*** Block opens ***
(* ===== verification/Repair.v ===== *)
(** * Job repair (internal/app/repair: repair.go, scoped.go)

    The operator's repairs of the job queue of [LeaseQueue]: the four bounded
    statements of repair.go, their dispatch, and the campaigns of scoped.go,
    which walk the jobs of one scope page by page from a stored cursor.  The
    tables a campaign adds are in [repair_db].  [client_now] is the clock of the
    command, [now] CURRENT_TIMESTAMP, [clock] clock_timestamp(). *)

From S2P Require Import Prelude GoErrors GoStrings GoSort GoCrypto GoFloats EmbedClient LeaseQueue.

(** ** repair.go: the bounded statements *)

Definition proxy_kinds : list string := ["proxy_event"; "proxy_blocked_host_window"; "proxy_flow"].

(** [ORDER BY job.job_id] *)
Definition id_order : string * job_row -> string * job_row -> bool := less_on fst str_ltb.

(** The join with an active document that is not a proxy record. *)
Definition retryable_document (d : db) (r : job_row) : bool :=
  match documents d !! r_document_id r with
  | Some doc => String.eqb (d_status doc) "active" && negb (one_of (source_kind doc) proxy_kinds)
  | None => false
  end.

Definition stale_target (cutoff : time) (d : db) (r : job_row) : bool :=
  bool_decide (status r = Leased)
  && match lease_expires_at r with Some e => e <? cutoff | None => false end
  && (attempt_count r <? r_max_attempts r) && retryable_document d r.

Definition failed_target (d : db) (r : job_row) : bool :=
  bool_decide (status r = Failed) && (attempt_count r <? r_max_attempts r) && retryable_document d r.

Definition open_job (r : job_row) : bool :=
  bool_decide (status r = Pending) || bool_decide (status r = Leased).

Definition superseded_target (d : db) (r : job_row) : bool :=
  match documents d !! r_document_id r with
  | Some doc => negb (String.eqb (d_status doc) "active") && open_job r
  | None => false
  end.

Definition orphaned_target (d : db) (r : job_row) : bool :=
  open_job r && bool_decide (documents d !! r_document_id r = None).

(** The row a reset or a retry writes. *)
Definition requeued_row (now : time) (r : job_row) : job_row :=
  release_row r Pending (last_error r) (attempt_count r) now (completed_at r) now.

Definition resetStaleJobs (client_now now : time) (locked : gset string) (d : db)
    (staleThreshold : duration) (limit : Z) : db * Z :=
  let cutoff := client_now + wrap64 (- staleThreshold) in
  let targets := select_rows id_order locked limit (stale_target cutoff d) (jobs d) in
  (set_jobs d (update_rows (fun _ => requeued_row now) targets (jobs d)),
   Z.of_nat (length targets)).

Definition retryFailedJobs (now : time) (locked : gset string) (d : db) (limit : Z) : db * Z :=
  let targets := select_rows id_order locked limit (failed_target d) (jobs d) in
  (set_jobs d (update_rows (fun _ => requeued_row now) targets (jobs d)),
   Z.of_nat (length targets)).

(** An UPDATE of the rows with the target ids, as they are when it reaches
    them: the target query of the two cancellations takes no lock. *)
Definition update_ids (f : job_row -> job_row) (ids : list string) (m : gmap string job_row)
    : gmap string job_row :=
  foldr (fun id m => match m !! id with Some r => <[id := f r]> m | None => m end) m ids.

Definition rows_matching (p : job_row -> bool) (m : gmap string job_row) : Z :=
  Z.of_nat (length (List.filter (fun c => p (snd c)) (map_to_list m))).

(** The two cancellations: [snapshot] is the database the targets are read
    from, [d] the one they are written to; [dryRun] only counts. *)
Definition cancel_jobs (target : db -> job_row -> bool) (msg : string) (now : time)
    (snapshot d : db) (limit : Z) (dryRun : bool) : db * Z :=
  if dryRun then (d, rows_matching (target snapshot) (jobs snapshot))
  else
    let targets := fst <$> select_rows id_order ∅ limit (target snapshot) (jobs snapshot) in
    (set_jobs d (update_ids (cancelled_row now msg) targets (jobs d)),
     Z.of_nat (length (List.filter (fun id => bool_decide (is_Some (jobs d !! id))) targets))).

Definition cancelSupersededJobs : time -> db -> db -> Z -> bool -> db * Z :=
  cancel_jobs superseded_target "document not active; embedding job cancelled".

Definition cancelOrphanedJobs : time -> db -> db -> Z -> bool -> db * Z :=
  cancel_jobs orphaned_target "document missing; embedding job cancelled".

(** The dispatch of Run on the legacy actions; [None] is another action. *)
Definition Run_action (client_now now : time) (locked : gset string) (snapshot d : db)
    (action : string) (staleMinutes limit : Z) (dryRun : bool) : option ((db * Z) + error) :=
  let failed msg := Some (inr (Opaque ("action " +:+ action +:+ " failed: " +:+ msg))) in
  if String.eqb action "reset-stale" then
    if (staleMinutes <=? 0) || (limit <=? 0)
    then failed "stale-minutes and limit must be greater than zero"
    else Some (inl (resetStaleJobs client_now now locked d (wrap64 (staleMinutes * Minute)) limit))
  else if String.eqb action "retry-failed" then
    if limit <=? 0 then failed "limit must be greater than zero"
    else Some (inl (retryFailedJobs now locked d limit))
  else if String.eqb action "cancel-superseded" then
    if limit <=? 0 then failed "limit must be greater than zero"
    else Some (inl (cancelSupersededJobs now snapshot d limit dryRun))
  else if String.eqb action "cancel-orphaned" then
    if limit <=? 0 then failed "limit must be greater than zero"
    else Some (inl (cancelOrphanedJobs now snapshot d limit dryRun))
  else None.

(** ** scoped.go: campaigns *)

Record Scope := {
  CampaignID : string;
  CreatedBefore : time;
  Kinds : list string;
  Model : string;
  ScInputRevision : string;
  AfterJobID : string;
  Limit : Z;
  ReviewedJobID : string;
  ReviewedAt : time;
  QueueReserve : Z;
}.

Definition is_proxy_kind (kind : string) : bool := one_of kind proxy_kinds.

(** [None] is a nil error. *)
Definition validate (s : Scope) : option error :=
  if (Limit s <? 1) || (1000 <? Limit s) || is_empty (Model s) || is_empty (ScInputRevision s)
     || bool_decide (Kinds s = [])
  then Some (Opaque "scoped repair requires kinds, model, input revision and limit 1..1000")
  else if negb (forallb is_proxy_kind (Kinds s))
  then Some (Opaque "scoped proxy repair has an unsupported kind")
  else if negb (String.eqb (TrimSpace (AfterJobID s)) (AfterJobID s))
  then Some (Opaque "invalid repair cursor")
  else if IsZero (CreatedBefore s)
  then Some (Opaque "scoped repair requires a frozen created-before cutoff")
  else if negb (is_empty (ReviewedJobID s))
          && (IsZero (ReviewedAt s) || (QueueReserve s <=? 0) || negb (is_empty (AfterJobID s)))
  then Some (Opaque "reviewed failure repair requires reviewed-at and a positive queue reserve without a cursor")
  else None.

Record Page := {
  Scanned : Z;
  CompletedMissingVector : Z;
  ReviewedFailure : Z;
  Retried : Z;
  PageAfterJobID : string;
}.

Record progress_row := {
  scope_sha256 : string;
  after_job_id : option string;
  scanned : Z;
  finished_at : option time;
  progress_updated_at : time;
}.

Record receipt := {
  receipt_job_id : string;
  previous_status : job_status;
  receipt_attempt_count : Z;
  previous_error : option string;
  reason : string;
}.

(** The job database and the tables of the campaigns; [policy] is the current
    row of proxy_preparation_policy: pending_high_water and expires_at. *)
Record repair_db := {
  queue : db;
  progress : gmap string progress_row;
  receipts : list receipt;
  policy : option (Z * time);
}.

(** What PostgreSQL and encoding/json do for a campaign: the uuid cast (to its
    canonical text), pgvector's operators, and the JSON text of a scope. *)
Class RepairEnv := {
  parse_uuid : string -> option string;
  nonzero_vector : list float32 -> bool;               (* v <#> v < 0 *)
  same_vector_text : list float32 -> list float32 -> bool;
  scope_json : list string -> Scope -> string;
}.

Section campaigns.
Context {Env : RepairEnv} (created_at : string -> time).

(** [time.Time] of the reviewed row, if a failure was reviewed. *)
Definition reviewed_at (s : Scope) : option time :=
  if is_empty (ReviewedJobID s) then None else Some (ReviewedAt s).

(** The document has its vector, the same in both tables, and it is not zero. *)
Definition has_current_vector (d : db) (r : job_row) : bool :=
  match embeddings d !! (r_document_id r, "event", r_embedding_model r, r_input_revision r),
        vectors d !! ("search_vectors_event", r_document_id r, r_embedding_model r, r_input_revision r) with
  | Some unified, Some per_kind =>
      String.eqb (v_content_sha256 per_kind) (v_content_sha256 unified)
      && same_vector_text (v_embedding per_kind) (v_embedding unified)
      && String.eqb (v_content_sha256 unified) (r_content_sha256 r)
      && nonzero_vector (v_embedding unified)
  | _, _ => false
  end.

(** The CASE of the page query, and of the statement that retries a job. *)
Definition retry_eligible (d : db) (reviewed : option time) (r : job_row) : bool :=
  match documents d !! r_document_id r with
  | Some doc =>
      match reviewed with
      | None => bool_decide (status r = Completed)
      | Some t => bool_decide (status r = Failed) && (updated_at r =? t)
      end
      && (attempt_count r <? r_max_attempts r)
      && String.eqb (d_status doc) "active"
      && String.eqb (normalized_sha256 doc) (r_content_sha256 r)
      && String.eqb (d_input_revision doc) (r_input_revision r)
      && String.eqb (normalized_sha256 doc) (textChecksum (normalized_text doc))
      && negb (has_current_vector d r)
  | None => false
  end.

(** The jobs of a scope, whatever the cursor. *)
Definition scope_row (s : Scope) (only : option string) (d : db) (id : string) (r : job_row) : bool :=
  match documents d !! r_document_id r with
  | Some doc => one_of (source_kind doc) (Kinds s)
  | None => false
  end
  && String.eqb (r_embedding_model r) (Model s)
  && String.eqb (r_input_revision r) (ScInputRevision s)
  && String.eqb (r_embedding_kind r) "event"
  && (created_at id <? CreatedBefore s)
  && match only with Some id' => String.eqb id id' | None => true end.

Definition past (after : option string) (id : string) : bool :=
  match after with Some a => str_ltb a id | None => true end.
*** Block closes ***
◆ Exercise aim ◆
Your reply should hold every line from the data that contains "true", copied in full.

◆ Output of the exercise ◆
  && match only with Some id' => String.eqb id id' | None => true end.
  match after with Some a => str_ltb a id | None => true end.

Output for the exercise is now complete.